Who is Damian Hinds? That was the question many teachers were asking themselves on 8 January when the MP for East Hampshire replaced Justine Greening as secretary of state for education.
And after eight months in office, it is a question many are still asking, for although he has publicly set out his priorities for schools, such as reducing teacher workload, he has proved frustratingly elusive when MPs and journalists have tried to get beyond the policy headlines.
On the afternoon of GCSE results day, Hinds sat down with Tes for his first major interview for the new school year.
Since gaining his first cabinet position – “there is no other job that I would rather have done” – it has become clear that he is a fluent and engaging speaker, as might be expected from a past president of the Oxford Union debating society.
For all her popularity in the sector and command of detail, this was an area where some questioned his predecessor’s performance. In his first major speech, to the Education World Forum two weeks after replacing Greening, Hinds paced the stage while speaking without notes.
And while former accountant Greening sat at her desk armed with sheaves of heavily annotated notes for last year’s back-to-school interview with Tes, Hinds, who spent 18 years in the brewing and hotel industries, relaxes in a comfortable armchair, without a sheet of paper in sight.
But if Hinds’ engaging style is part of his politician’s persona, so too is the frequency with which he avoids giving direct answers to direct questions, as members of the Commons Education Select Committee discovered to their frustration during his first appearance before them in March.
Indeed, he has perfected the modern politician’s trick of placing the conjunction “so” before his response to help disguise the fact it only tangentially addresses the question.
Are you worried the new Ofsted inspection framework will increase teacher workload?
“So, as you know, there is a periodic process which Ofsted will go through to look at its framework …”

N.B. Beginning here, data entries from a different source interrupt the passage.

Record Watcher := mkWatcher { w_name : string; statusCode : Z; w_request : string }.

Definition InitWatcher (name : string) (code : Z) (req : string) : Watcher := mkWatcher name code req.

Definition watcher_ID (w : Watcher) : string := WatcherID.
Definition watcher_Events (w : Watcher) : list string := [EventID].

Definition watcher_policy : Retry.Policy := Retry.mkPolicy 3 (float_of_Z 2) (2 * Second) None 0.

Definition zero_status : rpc_status := mkRpcStatus 0 [].

(** One look at the status: an error unless it is the awaited one. *)
Definition awaited (w : Watcher) : M pst (rpc_status * option error) :=
  r ← GetStatus (w_request w);
  mret (match r with
        | Err e => (zero_status, Some (ErrFmt ("unable to get " +:+ w_name w +:+ " plugin status") e))
        | Ok resp =>
            if (Plugin.Code resp =? statusCode w)%Z then (resp, None)
            else (zero_status, Some (ErrMsg ("plugin " +:+ w_name w +:+ " returned another status code")))
        end).

(** Whether to renew the watcher, the data of the event, its error. *)
Definition watcher_Run (fuel : nat) (w : Watcher) : M PM (bool * option rpc_status * option error) :=
  p ← Fetch (w_name w);
  match p with
  | Err e => mret (false, None, Some (ErrWrap ("unable to fetch plugin " +:+ w_name w) e))
  | Ok p =>
      '(status, err) ← on_plugin p (retry_RunWithResponse fuel zero_status watcher_policy (awaited w));
      mret (match err with
            | None => (false, Some status, None)
            | Some e => (true, None, Some e)
            end)
  end.
End handler.

(** ** internal/plugin/config *)
Section config.
Context {S : Type} `{HasFS S} `{OsFaults} (CorePluginEnabledConfigFile : string).

Definition DefaultIsCorePluginEnabled : bool := true.

Definition print_bool (b : bool) : string := if b then "true" else "false".

Definition SetCorePluginEnabled (enableCorePlugin : bool) : M S (option error) :=
  let dir := Dir CorePluginEnabledConfigFile in
  e ← os_MkdirAll dir;
  match e with
  | Some e => mret (Some (ErrWrap ("unable to create directory " +:+ dir) e))
  | None =>
      e ← os_WriteFile CorePluginEnabledConfigFile ("enabled=" +:+ print_bool enableCorePlugin);
      mret (ErrWrap "unable to set core plugin enabled in config file" <$> e)
  end.

(** A letter, a digit or an underscore. *)
Definition is_word (b : byte) : bool :=
  let n := Ascii.N_of_ascii b in
  ((48 <=? n) && (n <=? 57) || (65 <=? n) && (n <=? 90) || (97 <=? n) && (n <=? 122) || (n =? 95))%N.

Definition enabled_regex : Regexp.pattern := [(None, Regexp.lit "enabled="); (Some "1", Regexp.Many1 is_word)].

(** [strconv.ParseBool]. *)
Definition ParseBool (s : string) : option bool :=
  if bool_decide (s ∈ ["1"; "t"; "T"; "TRUE"; "true"; "True"]) then Some true
  else if bool_decide (s ∈ ["0"; "f"; "F"; "FALSE"; "false"; "False"]) then Some false
  else None.

(** The setting a text states, if any. *)
Definition parse_enabled (data : string) : option bool :=
  word ← Regexp.GroupsMap enabled_regex data "1"; ParseBool word.

Definition IsCorePluginEnabled : M S bool :=
  data ← os_ReadFile CorePluginEnabledConfigFile;
  mret (match data with
        | Err _ => DefaultIsCorePluginEnabled
        | Ok data => default DefaultIsCorePluginEnabled (parse_enabled data)
        end).

Definition IsConfigFilePresent : M S bool := Exists CorePluginEnabledConfigFile TypeFile.
End config.

(** ** What the notification of a plugin changes *)
Section theorems.
Context `{Config} `{World} `{OsFaults} `{Json}.

(** Only the connection of the plugin and the clock of the outside world. *)
Definition touches_client (s s' : pst) : Prop :=
  (∃ c, self s' = set_client c (self s)) ∧
  env_fs (penv s') = env_fs (penv s) ∧ instanceID (penv s') = instanceID (penv s) ∧ Plugin.events (penv s') = Plugin.events (penv s).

When will the financial crisis for schools be over?
“So, we compare the money that is spent on schools in this country with what is spent on schools in other countries …”
Is academic evidence that grammar schools are bad for social mobility wrong?
A pause. “So …” Another pause. “Grammar schools play a part, as it happens a relatively small part, in our overall school system …”
Hinds is unapologetic about one of his most controversial decisions yet, announced after most schools had gone on summer holiday, to go against the recommendations of the statutory pay review body and set a real-terms pay cut for senior teachers and school leaders. Teachers on the main pay scale will get a 3.5 per cent rise, but those on the upper ranges will get 2 per cent and leaders just 1.5 per cent.
Declining to accept the School Teachers’ Review Body’s report in full was a highly unusual move that has left many members of the NEU teaching union’s executive pushing for strike action.
So, what is Hinds’ message to those facing another real-terms pay cut?
“Look, we all want teachers and leaders in schools to be well rewarded for what they do,” he says. “It is a unique role in society and whenever any of us think about our own education, it’s always about the power of people that makes the difference.” Although the public sector pay cap had been lifted, “we still have had very significant fiscal constraints”.
“We determined – I determined – that we should focus on those teachers towards the lower end of the overall pay distribution,” Hinds concludes.
What about the biggest question confronting schools up and down the country: funding?
At first, Hinds uses context to try to downplay the problem, saying how we “don’t spend a great deal less” than other countries on education, and how we “spend considerably more per pupil” than 20 years ago.
Only when challenged that this will sound complacent to heads making teachers redundant and cutting courses does he acknowledge “funding is tight”, something he attributes to higher expectations of schools. The strategy he outlines to address it is better use of existing resources, through the new School Resource Management Strategy that the Department for Education is launching today.
Can he give any indication of when schools will no longer face these funding pressures? His non-answer suggests he cannot: “I think schools will always be ambitious. They will always want to do more for those children.”
Hinds says that when Theresa May appointed him, she gave him the brief “to have social mobility absolutely at the heart of what we do”. What about grammar schools, then? Multiple studies have found that, far from aiding social mobility, grammars actual damage this in their localities. Does Hinds, who like May is a product of the grammar system and earlier this year announced details of a £200 million fund for existing selective schools to expand, believe the academics are wrong?
He begins by minimising the importance of grammar schools in the school landscape.
“Grammar schools play a part, a relatively small part, in our overall school system – 163, I think, out of the total number of secondary schools. The vast majority of our secondaries are comprehensive intake, and so any approach to social mobility for the whole country will be focusing primarily on the great majority, which is about comprehensive intake,” he says.
“I think grammar schools can also play a part.”
When pressed on the research that says otherwise, he responds: “No, there are different pieces of evidence depending on how you adjust for different factors and so on.”
The DfE was later unable to find out which reports he was referring to, but it highlights a study by the University of Bristol showing that children eligible for free school meals enjoyed a larger educational gain from attending a grammar school than other children, and a ResPublica report that controversially suggested that a selective school in Knowsley could help to turn around education in the borough.
In any case, Hinds stresses that to secure funds to expand, a grammar school will have to show how it will increase its inclusivity.
Considering his appointment by Theresa May, it is intriguing that some of Hinds’ office decorations hark back to her predecessor. One of the bottles of wine on his window sill bears a caricature of David Cameron, while a photo from 2015 signed by the team of Conservative and Lib Dem coalition whips, which Hinds was a member of under then-chief whip Michael Gove, sits prominently on a sideboard.
And it was this former education secretary who, within days of Hinds’ appointment to the DfE, publicly picked him out as a potential future prime minister, praising him and defence secretary Gavin Williamson as “incredibly impressive young politicians”.
So what is the secret to Hinds’ rise to the top? Is it his low key, low risk approach?
As Tes left his office, Hinds began preparations for an appearance on the BBC’s The One Show. Later, one viewer, a SEN adviser from South Gloucestershire, tweeted: “So far he has said a lot of words, but he hasn’t answered any questions!” The quest to pin down Damian Hinds goes on.